Posted by: dmbeaster | August 11, 2005 at 10:43 AM
We'll try and stay serene and calm
when Alabama gets the bomb...
-Tom Lehrer
Posted by: geoduck | August 11, 2005 at 01:27 PM
Y'know, I can see (if I squint hard enough) why some powerful men think starting a war would be a good idea--it's not likely they or their children will have to sacrifice anything, particularly their lives, and the potential exists to get your name in the history books or make a tidy profit. Maybe both!
But our current crop is planning on going nuclear. What the hell are they planning on breathing and eating? This is more hubris, it is delusion.
Posted by: alex | August 11, 2005 at 01:32 PM
Arrg!
..more than hubris...
Posted by: alex | August 11, 2005 at 01:33 PM
But Iran is evil and HITLEResque and we don't want to be wimpy Chamberlains!
Posted by: NeoDude | August 11, 2005 at 03:49 PM
I'm not sure Bush deserves the blame for other countries wanting nukes.
We have seen that better diplomatic relations with North Korea mean Kim Jong-Il builds his nukes discreetly, without his trademark brand of paranoid violent rhetoric. But he still builds them.
And close, friendly diplomatic relations with Iran have been elusive even under Democratic presidents. Like Carter.
Posted by: GaijinBiker | August 11, 2005 at 08:37 PM
It really seems more like they are seizing on the weakness that is present in our society.
That's ripe. I guess you never heard of a place called Kuwait. It was invaded by Iraq. For some reason, I feel it is important to point out that invasion happened before the first Persian Gulf War. Maybe, you have heard of a country called Iran. Guess what? Invaded by Iraq. Maybe you are not familiar with Iraq's support of suicide bombers?
Also, an event took place on 9/11/2001 that may have affected the situation. Nothing like waiting to get hit in the face with a big stick before responding against Islamic countries that lash out against others.
Posted by: WonderWhy | August 11, 2005 at 11:34 PM
Nothing like waiting to get hit in the face with a big stick before responding against Islamic countries that lash out against others.
Except, of course, for the part where Iraq wasn't an "Islamic country".
Posted by: Anarch | August 12, 2005 at 12:23 PM
No, but it has close ties with Islamic terrorist. In my mind that counts for something. It justifies including it with other Islamic countries and taking out its leadership post 9/11.
Posted by: WonderWhy | August 12, 2005 at 04:08 PM
Wonder,
That's an excellent point. In fact, my research indicates that the Iraqis have been provoking us with their warlike activity for some time.
http://en.wikipedia.org/wiki/Sargon_of_Akkad
One can see from this behavior that we had no choice but to invade.
Wu
Posted by: Carleton Wu | August 12, 2005 at 04:33 PM
And all those close links with terrorists, none of whom posed any threat to us -- why, an invasion was the only course available!
Posted by: hilzoy | August 12, 2005 at 04:36 PM
In some alternate history, we acutally took out the Saudi and Pakistani governments (those being the closest to the enemy that attacked us on 9-11).

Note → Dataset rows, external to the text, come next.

(** [ss << std::hex << std::uppercase << std::setw(2)
       << std::setfill('0') << (int)checksum] for a value that
    comes from an [unsigned char]. *)
Definition put_hex_w2 (n : N) : string :=
  Str.pad_left 2 "0"%char (string_of_hex_uint_upper (N.to_hex_uint n)).

(* ================================================================== *)
(** ** [calculateChecksum] *)

(** [checksum ^= sentence[i]] on an [unsigned char]: both operands are
    promoted to [int], and the assignment keeps the low eight bits. *)
Definition xor_step (checksum : N) (c : ascii) : N :=
  (N.lxor checksum (N_of_ascii c) mod 256)%N.

Fixpoint xor_loop (checksum : N) (s : string) : N :=
  match s with
  | EmptyString => checksum
  | String c r => xor_loop (xor_step checksum c) r
  end.

(** The loop starts at index 1: the first character never enters the
    checksum, whatever it is. *)
Definition calculateChecksum (sentence : string) : string :=
  let checksum :=
    match sentence with
    | EmptyString => 0%N
    | String _ rest => xor_loop 0%N rest
    end in
  put_hex_w2 checksum.

(* ================================================================== *)
(** ** [double]: IEEE 754 binary64, round to nearest, ties to even *)

(** A finite [double] is the rational it denotes.  Every operation is
    the exact rational operation followed by one rounding to a
    multiple of [2^e], where [e] is the exponent of the last place
    for 53 significant bits and is never below that of the subnormal
    numbers, [-1074].  Overflow to infinity is left out: no value of
    the sender reaches [2^8]. *)
Module Binary64.

Definition pow2 (e : Z) : Q :=
  if 0 <=? e then inject_Z (2 ^ e) else 1 # Z.to_pos (2 ^ (- e)).

(** For [0 < x], the largest [l] with [2^l <= x]. *)
Definition floor_log2 (x : Q) : Z :=
  let l := Z.log2 (Qnum x) - Z.log2 (Zpos (Qden x)) in
  if Qle_bool (pow2 l) x then l else l - 1.

(** The integer nearest to [y], the even one when two are. *)
Definition rne (y : Q) : Z :=
  let f := Qfloor y in
  match (y - inject_Z f ?= 1 # 2)%Q with
  | Lt => f
  | Gt => f + 1
  | Eq => if Z.even f then f else f + 1
  end.

Definition ulp_exp (x : Q) : Z :=
  Z.max (floor_log2 (Qabs x) - 52) (-1074).

Definition round (x : Q) : Q :=
  if Qeq_bool x 0 then 0%Q
  else let e := ulp_exp x in
       Qred (inject_Z (rne (x / pow2 e)) * pow2 e).

Definition add (x y : Q) : Q := round (x + y).
Definition sub (x y : Q) : Q := round (x - y).
Definition mul (x y : Q) : Q := round (x * y).
Definition div (x y : Q) : Q := round (x / y).

(** Half a unit in the last place of the [double]s between [2^7] and
    [2^8], [2^-46]: no rounding of a smaller value moves it further. *)
Definition half_ulp_8 : Q := 1 # 70368744177664.

(** [(int)x]: the fraction is discarded, towards zero. *)
Definition to_int (x : Q) : Z := Z.quot (Qnum x) (Zpos (Qden x)).

(** [std::to_string(double)], that is [printf("%f")]: the exact value
    rounded to six decimals, ties to even, at least one digit before
    the point. *)
Definition to_string (x : Q) : string :=
  let n := rne (Qabs x * inject_Z 1000000) in
  let sign := if Qlt_le_dec x 0 then "-" else "" in
  sign ++ to_string_int (n / 1000000) ++ "."
       ++ Str.pad_left 6 "0"%char (to_string_int (n mod 1000000)).

(** The rational that a hardware [double] of Rocq denotes, to compare
    this module with the processor on samples. *)
Definition of_prim (f : PrimFloat.float) : option Q :=
  match FloatOps.Prim2SF f with
  | SpecFloat.S754_zero _ => Some 0%Q
  | SpecFloat.S754_finite sign m e =>
      Some (Qred ((if sign then -1 else 1) * inject_Z (Zpos m) * pow2 e))
  | _ => None
  end.

Definition prim_of_Z (z : Z) : PrimFloat.float :=
  PrimFloat.of_uint63 (Uint63.of_Z z).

However, in this timeline, we satisfied ourselves with a tangential target. Not a nice guy, but not exactly OBL's best buddy.
Of course, in this timeline Ronald Reagan also had ties with Islamic terrorists...
Wu
Posted by: Carleton Wu | August 12, 2005 at 04:38 PM
Immediately after my last comment, I tried to say: Oops, I'm echoing Carleton ;( -- but it wouldn't let me. It thought I was spam.